Chez les Shipibo-Conibo, les visions et les rêves occupent une place centrale et sont la représentation d’une autre « réalité ». Pour bien les appréhender, il est nécessaire d’en comprendre l’univers chamanique et de connaître comment ce peuple intègre différentes dimensions du réel. Rama Leclerc, docteur en ethnologie, nous fait découvrir les pratiques de ces guérisseurs locaux.
Savoirs ancestraux
Le peuple Shipibo-Conibo d’Amazonie péruvienne est réputé pour ses pratiques de guérison chamanique puissantes et le magnifique artisanat élaboré par ses femmes. Il compte environ 45 000 personnes établies dans des villages le long du fleuve Ucayali et de ses affluents ainsi que dans la ville de Yarinacocha. Traditionnellement, elles vivent de la pêche, de l’horticulture et aussi du commerce du bois comme journaliers. Pour eux, le phénomène visionnaire ou onirique est une manifestation tout à fait courante, provoquée, exprimée, travaillée et maîtrisée. Il s’agit d’interagir avec un monde intérieur, un espace psychique amplifié afin d’avoir accès à d’autres réalités.

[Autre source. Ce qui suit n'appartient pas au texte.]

(** Chunk [i] is added to the group of its agent. *)
Lemma layout_add i ags g a j size :
  (i < n)%nat -> group_key i = Some a -> ags !! j = Some a -> (j < n)%nat ->
  group_size g !! j = Some size -> layout i ags g ->
  (j * (n + 1) + size + 1 < length (chunk_groups g))%nat /\
  layout (Datatypes.S i) ags
    (mk_groups (group_of g) (<[j := (size + 1)%nat]> (group_size g)) (num_groups g)
       (<[(j * (n + 1) + size + 1)%nat := Z.of_nat i]> (chunk_groups g))).
Proof using.
  intros Hi Hk Hj Hjn Hsize [H1 H2 H3 H4 H5 H6 H7].
  assert (size = length (members i a)) as -> by (rewrite H6, Hj in Hsize by done; congruence).
  pose proof (length_members i a) as Hml.
  assert (j * (n + 1) + length (members i a) + 1 < length (chunk_groups g))%nat as Hlt by (rewrite H4; nia).
  assert (forall b, b <> a -> members (Datatypes.S i) b = members i b) as Hmb.
  { intros b Hb. rewrite members_S, decide_False, app_nil_r by congruence. done. }
  assert (members (Datatypes.S i) a = members i a ++ [i]) as Hma by (by rewrite members_S, decide_True).
  split; [done|]. constructor; simpl; [done|done|done|by rewrite length_insert|by rewrite length_insert| |].
  - intros j' Hj'. destruct (decide (j = j')) as [<-|Hne].
    + rewrite list_lookup_insert_eq by lia. rewrite Hj, Hma, length_app. simpl. by rewrite Nat.add_comm.
    + rewrite list_lookup_insert_ne, H6 by done. destruct (ags !! j') as [b|] eqn:Hb; [|done].
      rewrite Hmb; [done|]. intros ->. apply Hne. by eapply NoDup_lookup.
  - intros j' b m k Hb Hm.
    assert (m <= i)%nat as Hmi.
    { apply lookup_lt_Some in Hm. pose proof (length_members (Datatypes.S i) b). lia. }
    destruct (decide (j * (n + 1) + (length (members i a) + 1) = j' * (n + 1) + (m + 1))%nat) as [E|E].
    + apply row_inj in E as [<- E]; [|lia|lia]. assert (m = length (members i a)) as -> by lia.
      rewrite Hb in Hj. injection Hj as ->. rewrite Hma, lookup_app_r, Nat.sub_diag in Hm by lia.
      injection Hm as <-. by rewrite Nat.add_assoc, list_lookup_insert_eq.
    + rewrite list_lookup_insert_ne by lia. apply (H7 j' b); [done|].
      destruct (decide (b = a)) as [->|Hba]; [|by rewrite <- Hmb].
      rewrite Hma in Hm. apply lookup_snoc_Some in Hm as [[_ Hm]|[-> _]]; [done|].
      exfalso. apply E. by rewrite (NoDup_lookup _ _ _ _ H1 Hj Hb).
Qed.

Lemma group_step_layout i ags g : (i < n)%nat -> met i ags -> layout i ags g ->
  exists ags' g', group_step s ids status i g = Ok g' /\ met (Datatypes.S i) ags' /\
  layout (Datatypes.S i) ags' g'.
Proof using.
  intros Hi [Hbound Hkeys] Hg. unfold group_step.
  destruct (group_key i) as [a|] eqn:Hk.
  2:{ exists ags, g. split; [|split; [|by apply layout_skip]].
      - unfold group_key in Hk. destruct (status !!! i); [|done]. simpl. by rewrite Hk.
      - split; [lia|]. intros a. rewrite Hkeys. split; intros (k & ? & ?); exists k; (split; [|done]); [lia|].
        destruct (decide (k = i)) as [->|]; [congruence|lia]. }
  assert (status !!! i = true /\ _containerToAgentMap s !! (ids !!! i) = Some a) as [-> ->].
  { unfold group_key in Hk. by destruct (status !!! i). }
  cbn [negb].
  assert (forall ags', (forall b, b ∈ ags' <-> b ∈ ags \/ b = a) -> (length ags' <= Datatypes.S i)%nat ->
    met (Datatypes.S i) ags') as Hmet.
  { intros ags' Hel Hl. split; [done|]. intros b. rewrite Hel, Hkeys. split.
    - intros [(k & ? & ?)| ->]; [exists k; split; [lia|done]|exists i; split; [lia|done]].
    - intros (k & Hki & Hb). destruct (decide (k = i)) as [->|]; [right; congruence|left].
      exists k. split; [lia|done]. }
  assert (exists ags1 j, layout i ags1 (mk_groups
      (if bool_decide (group_of g !! a = None) then <[a := num_groups g]> (group_of g) else group_of g)
      (group_size g)
      (if bool_decide (group_of g !! a = None) then num_groups g + 1 else num_groups g)%nat
      (chunk_groups g)) /\ ags1 !! j = Some a /\ (j < n)%nat /\ met (Datatypes.S i) ags1)
    as (ags1 & j & Hly & Hj & Hjn & Hm).
  { case_bool_decide as Hfresh.
    - assert (a ∉ ags) as Ha.
      { intros [j Hj]%list_elem_of_lookup. apply (ly_map _ _ _ Hg) in Hj. congruence. }
      exists (ags ++ [a]), (length ags). split_and!.
      + apply layout_new; [done| |done]. apply filter_none, Forall_forall.
        intros k [? ?]%elem_of_seq Hkey. apply Ha, Hkeys. exists k. split; [lia|done].
      + by rewrite lookup_app_r, Nat.sub_diag.
      + lia.
      + apply Hmet; [|rewrite length_app; simpl; lia]. intros b.
        by rewrite elem_of_app, list_elem_of_singleton.
    - destruct (group_of g !! a) as [j|] eqn:Hj; [|done]. apply (ly_map _ _ _ Hg) in Hj as Hj'.
      exists ags, j. split_and!; [by destruct g|done|apply lookup_lt_Some in Hj'; lia|].
      apply Hmet; [|lia]. intros b. split; [by left|].
      intros [?| ->]; [done|]. by eapply list_elem_of_lookup_2. }
  apply (ly_map _ _ _ Hly) in Hj as Hgj. cbn [group_of] in Hgj. rewrite Hgj. cbn [default from_option id].
  pose proof (ly_sizes _ _ _ Hly j Hjn) as Hsz. cbn [group_size] in Hsz. unfold id. rewrite Hsz.
  cbn [access obind].
  pose proof (fun size H => layout_add i ags1 _ a j size Hi Hk Hj Hjn H Hly) as Hadd.
  destruct (Hadd _ Hsz) as [Hlt Hnew]. cbn [chunk_groups] in Hlt, Hnew.
  unfold write. rewrite (proj2 (Nat.ltb_lt _ _)) by exact Hlt. cbn [obind].
  exists ags1. eexists. split; [reflexivity|]. by split.
Qed.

C’est dans ces autres réalités que les humains vont trouver et rencontrer des forces, des ontologies avec lesquelles ils pourront négocier leur condition humaine dans la réalité physique. Pour ces Amérindiens, ce ne sont pas des hallucinations, c’est-à-dire une transformation délirante de la réalité, mais plutôt des « visions » ou des rêves lucides qui font office de référents et de « vraie réalité ». Tout un système d’apprentissage est mis en place pour les apprivoiser, les interpréter et les utiliser. Pour bien appréhender ce système, il est nécessaire d’en comprendre l’univers chamanique et de connaître comment ce peuple intègre différentes dimensions du réel.

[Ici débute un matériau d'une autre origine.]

(** A chunk in the background, or acknowledged in the foreground, or refused. *)
Definition record_reply (i : nat) (r : ChunkEvent.t) (st : write_state) : write_state :=
  let cid := spare !!! i in
  let c := wchunks st !!! i in
  let rc := ChunkEvent.chunks r !!! 0%nat in
  let stored := bool_decide (ChunkEvent.opcode r = PUT_CHUNK_REP_SUCCESS) in
  let passed := negb (verifyChunkChecksum w) || stored && bool_decide (Chunk.md5 c = Chunk.md5 rc) in
  let background := Z.of_nat (length spare) - wbg st <=? Z.of_nat i in
  let ind := <[i := background || stored]> (wind st) in
  if background then
    mk_write (wgot st) (wbg st) (wall st) (<[i := cid]> (wids st)) (wchunks st) ind (wman st)
  else if stored && passed then
    mk_write (wgot st + 1) (wbg st) (wall st)
      (<[i := default [] (ChunkEvent.containerIds r) !!! 0%nat]> (wids st))
      (<[i := Chunk.set_chunkVersion c (Chunk.chunkVersion rc)]> (wchunks st)) ind (wman st)
  else
    mk_write (wgot st) (wbg st) (wall st && (cid =? INVALID_CONTAINER_ID))
      (<[i := INVALID_CONTAINER_ID]> (wids st)) (wchunks st) ind (wman st).

(** Iteration [i] of the loop over the replies.  The reply of a request that is
    not waited for is not there yet; to wait for a request that was not sent is
    undefined. *)
Definition write_step (i : nat) (st : write_state) : outcome write_state :=
  if (i <? length spare)%nat then
    let r := reqs !!! i in
    if (wgot st <? numDataChunks)%nat || (i <? numFgReqs)%nat then
      let bg := if (numDataChunks <? i)%nat then wbg st - 1 else wbg st in
      let late := writeRedundancyInBackground w && (numFgReqs <? i)%nat in
      let* _ := access (if writeRedundancyInBackground w && (numFgReqs =? i)%nat
                        then None else Some tt) in
      let st := mk_write (wgot st) bg (wall st) (wids st) (wchunks st) (wind st)
                  (issue (wman st) 0 (if late then [r] else [])) in
      match send (wman st) r with
      | None =>
          let lost := spare !!! i =? INVALID_CONTAINER_ID in
          Ok (mk_write (wgot st) bg (wall st && lost)
                (if lost then wids st else <[i := INVALID_CONTAINER_ID]> (wids st)) (wchunks st)
                (wind st) (wman st))
      | Some rep => Ok (record_reply i rep st)
      end
    else Ok (record_reply i ChunkEvent.reset st)
  else
    Ok (mk_write (wgot st) (wbg st) (wall st) (<[i := INVALID_CONTAINER_ID]> (wids st)) (wchunks st)
          (<[i := false]> (wind st)) (wman st)).
End write.

(** The requests of [writeFileStripe]. *)
Definition put_request m (spare : list Z) (j : nat) (c : Chunk.t) : ChunkEvent.t :=
  chunk_request (event_id m j) PUT_CHUNK_REQ c (default INVALID_CONTAINER_ID (spare !! j)).

(** [writeFileStripe] after the encoding: the verdict, the file and the number of
    requests left to the background. *)
Definition write_chunks m (rs : RSCode.t) (f : File.t) (spare : list Z) (isOverwrite : bool)
    : outcome (bool * File.t * Z * t) :=
  let k := RSCode.getNumDataChunks rs in
  let numReqs := required_containers rs in
  let numFg := if ackRedundancyInBackground w then k else numReqs in
  let* _ := access (if (numReqs <=? length (file_chunks f))%nat then Some tt else None) in
  let cs := imap (fun i c => if (i <? numReqs)%nat then snd (Chunk.computeMD5 c) else c) (file_chunks f) in
  let reqs := imap (put_request m spare) (take numReqs cs) in
  let sent := take (if writeRedundancyInBackground w then numFg `min` length spare else length spare) reqs in
  let numAll := (RSCode.getNumDataChunks rs + RSCode.getNumCodeChunks rs)%nat in
  let* st := for_outcome (write_step k numFg spare reqs) 0 numReqs
               (mk_write 0 (Z.of_nat (length spare) - Z.of_nat numFg) true
                  (replicate numAll INVALID_CONTAINER_ID) cs (replicate numAll false)
                  (issue m numReqs sent)) in
  let f := File.set_chunk_info f (File.numChunks f) (Some (wids st)) (Some (wchunks st))
             (File.chunksCorrupted f) in
  if isOverwrite && negb (wall st) then
    let* (_, m) := revertFile (wman st) f (Some (wind st)) in Ok (false, f, wbg st, m)
  else if negb (wall st) && (wgot st <? k)%nat then
    let* (_, m) := deleteFile (wman st) f (Some (wind st)) in Ok (false, f, wbg st, m)
  else Ok (true, f, wbg st, wman st).

(** [writeFileStripe] with encoding.  The code comes from the storage class, the
    one for encoding from the coding parameters of the file. *)
Definition writeFileStripe m (f : File.t) (spare : list Z) (alignDataBuf isOverwrite : bool)
    : outcome (bool * File.t * Z * t) :=
  match class_instance m (File.storageClass f) with
  | None => Ok (false, f, 0, m)
  | Some rs =>
      let codeSize := i32 (RSCode.getChunkSize rs (u32 (File.length f))) * Z.of_nat (RSCode.getNumCodeChunks rs) in
      match malloc w (Z.to_nat (u32 codeSize)) with
      | None => Ok (false, f, 0, m)
      | Some _ =>
          let* (ok, f, m) := encodeFile m f alignDataBuf in
          if ok then write_chunks m rs f spare isOverwrite else Ok (false, f, 0, m)
      end
  end.

End manager.
End ChunkManager.
(* ===== verification/StripeTheorems.v ===== *)
(** Stripes through the chunk manager: what a read returns (theorems on
    [ChunkManager.readFileStripe]), what a write records and stores (theorems on
    [ChunkManager.writeFileStripe]), and that what was written is read back. *)

From stdpp Require Import pretty.
From S2P Require Import Prelude DS Isal RSCode RSDecode RSTheorems File ChunkManager AccessTheorems.

Import ChunkManager.
#[local] Open Scope outcome_scope.

(** * Ascending lists *)

Lemma ascending_seq i len : ascending (seq i len).
Proof.
  revert i. induction len as [|len IH]; intros i; constructor; [apply IH|].
  apply Forall_forall. intros x [Hx _]%elem_of_seq. lia.
Qed.

Lemma ascending_sublist l l' : l `sublist_of` l' -> ascending l' -> ascending l.
Proof.
  induction 1 as [|x l l' Hs IH|x l l' Hs IH]; intros Ha; [done| |].
  - inversion Ha as [|? ? Ha' HF]; subst. constructor; [by apply IH|].
    apply Forall_forall. intros y Hy. rewrite Forall_forall in HF. apply HF.
    by eapply elem_of_sublist.
  - inversion Ha; subst. by apply IH.
Qed.

Lemma ascending_filter (P : nat -> Prop) `{forall x, Decision (P x)} l :
  ascending l -> ascending (filter P l).
Proof.
  apply ascending_sublist. induction l as [|x l IH]; [done|]. rewrite filter_cons.
  destruct (decide (P x)); [by apply sublist_skip|by apply sublist_cons].
Qed.

Lemma sublist_map_take {A B} (g : A -> B) i l : map g (take i l) `sublist_of` map g l.
Proof. rewrite <- (take_drop i l) at 2. rewrite map_app. by apply sublist_inserts_r. Qed.

(** * Coding instances *)

(** An instance stays in the table. *)
Lemma file_instance_cached `{Isal} w w' m m0 m1 f rs :
  file_instance w m f = Ok (Some rs, m0) -> _codings m1 = _codings m0 ->
  file_instance w' m1 f = Ok (Some rs, m1).
Proof.
  unfold file_instance, getCodingInstance. destruct (isValidCoding _); [cbn [negb]|done].
  destruct (genCodingInstanceKey _ _ _) as [| |key]; cbn [obind]; [done..|].
  destruct (_codings m !! key) eqn:E.
  - intros [= -> ->] ->. by rewrite E.
  - destruct (make_coding _ _) as [| |code]; cbn [obind]; [done..|].
    intros [= -> <-]. cbn [_codings]. intros ->. by rewrite lookup_insert_eq.
Qed.

(** The key of a code. *)
Definition coding_key (n k : Z) : string := "RS" +:+ "_" +:+ pretty n +:+ "_" +:+ pretty k.

Lemma coding_key_inj n k n' k' : coding_key n k = coding_key n' k' -> n = n' /\ k = k'.
Proof.
  unfold coding_key. intros E. do 2 apply (inj (String.append _)) in E.
  apply sep_append_inj in E as [E1 E2]; [|apply plain_pretty_Z..].
  by apply (inj pretty) in E1, E2.
Qed.

Section codings.
Context `{Hisal : Isal} `{Hlaws : !IsalLaws} (w : world).
Implicit Types m : ChunkManager.t.

(** Every entry of the table is what the factory makes for the parameters in its
    key. *)
Definition codings_ok m : Prop :=
  forall key code, _codings m !! key = Some code ->
    exists n k, key = coding_key n k /\ make_coding RS (options_for w n k) = Ok code.

Definition same_but_codings m m' : Prop :=
  _storageClasses m' = _storageClasses m /\ _containerToAgentMap m' = _containerToAgentMap m /\
  _eventCount m' = _eventCount m /\ _sent m' = _sent m.

Lemma getCodingInstance_spec m n k code m' :
  codings_ok m -> getCodingInstance w m RS n k = Ok (code, m') ->
  codings_ok m' /\ make_coding RS (options_for w n k) = Ok code /\ same_but_codings m m' /\
  _codings m' !! coding_key n k = Some code.
Proof.
  intros Hok. unfold getCodingInstance. cbn [negb isValidCoding RS UNKNOWN_CODE andb Z.leb Z.ltb Z.compare].
  cbn [genCodingInstanceKey isValidCoding RS UNKNOWN_CODE andb Z.leb Z.ltb Z.compare obind].
  fold (coding_key n k). destruct (_codings m !! coding_key n k) as [c|] eqn:E.
  - intros [= <- <-]. split; [done|]. split; [|done].
    destruct (Hok _ _ E) as (n' & k' & [<- <-]%coding_key_inj & Hm). done.
  - destruct (make_coding RS (options_for w n k)) as [| |c] eqn:Hm; [done..|].
    cbn [obind]. intros [= <- <-]. cbn. split; [|by rewrite lookup_insert_eq].
    intros key c'. cbn. intros [[<- <-]|[_ Hk]]%lookup_insert_Some; eauto.
Qed.

(** The configured default parameters are non-zero bytes. *)
Definition defaults_ok : Prop :=
  0 < CodingOptions.n (default_options w) < 256 /\ 0 < CodingOptions.k (default_options w) < 256.

(** A byte, or the default for 0. *)
Definition param (z dflt : Z) : Z := if u8 z =? 0 then dflt else u8 z.

Lemma options_for_eq n k :
  options_for w n k = CodingOptions.mk (param n (CodingOptions.n (default_options w)))
    (param k (CodingOptions.k (default_options w))) (CodingOptions.useCarRepair (default_options w)).
Proof.
  unfold options_for, CodingOptions.setK, CodingOptions.setN, param.
  destruct (default_options w). by destruct (u8 n =? 0), (u8 k =? 0).
Qed.

Lemma param_idem z dflt : 0 < dflt < 256 -> param (param z dflt) dflt = param z dflt.
Proof.
  intros Hd. pose proof (Z.mod_pos_bound z 256 ltac:(lia)) as Hb. fold (u8 z) in Hb.
  unfold param. destruct (Z.eqb_spec (u8 z) 0) as [Hz|Hz]; [set (b := dflt) in *|set (b := u8 z) in *];
    rewrite (u8_small b) by lia; by destruct (Z.eqb_spec b 0); [lia|].
Qed.

Lemma options_for_idem n k : defaults_ok ->
  let o := options_for w n k in options_for w (CodingOptions.n o) (CodingOptions.k o) = o.
Proof. intros [Hn Hk]. cbn zeta. rewrite !options_for_eq. cbn. by rewrite !param_idem. Qed.

(** The instance of every storage class is a code with the parameters of the
    class, and the one the table has for these parameters. *)
Definition class_ok (codings : gmap string (option RSCode.t)) (sc : StorageClass.t) : Prop :=
  let rs := StorageClass._codingInstance sc in
  rs_ok rs /\ CodingMeta.coding (StorageClass._codingMeta sc) = RS /\
  CodingMeta.n (StorageClass._codingMeta sc) = Z.of_nat (RSCode.n rs) /\
  CodingMeta.k (StorageClass._codingMeta sc) = Z.of_nat (RSCode.k rs) /\
  codings !! coding_key (Z.of_nat (RSCode.n rs)) (Z.of_nat (RSCode.k rs)) = Some (Some rs).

Depuis la naissance, voire depuis la vie intra-utérine jusqu’à leur mort, les Shipibo sont en contact avec le monde végétal et sont amenés à absorber des plantes pour différents usages et surtout pour la médecine. Selon une classification ethnobotanique qui leur est propre, ils accordent de l’importance aux plantes de pouvoir, des végétaux auxquels on impute un fort effet curatif et dont les grands arbres de la forêt sont le paradigme. On les appelle aussi « plantes maîtresses ». Elles ont deux aspects : un caractère physique, c’est-à-dire le corps de la plante, et un caractère spirituel multiple, c’est-à-dire une intériorité, un esprit générique appelé la « mère » d’une espèce de plante en particulier. Avec le corps de la plante, ils élaborent des remèdes de toute sorte, en utilisant tant les racines que l’écorce, les feuilles ou les tiges. Les préparations suivent des procédés tels que la macération, la décoction, l’infusion, la réduction en poudre après séchage… et les usages peuvent se faire en emplâtre, en boisson, en bain, bain de vapeur ou en fumée. Ces manipulations seront tout spécialement l’apanage des herboristes plus que des curanderos, les guérisseurs locaux ou « chamanes » comme on les appelle en Occident. Ces derniers établissent un contact privilégié avec les esprits des plantes de pouvoir.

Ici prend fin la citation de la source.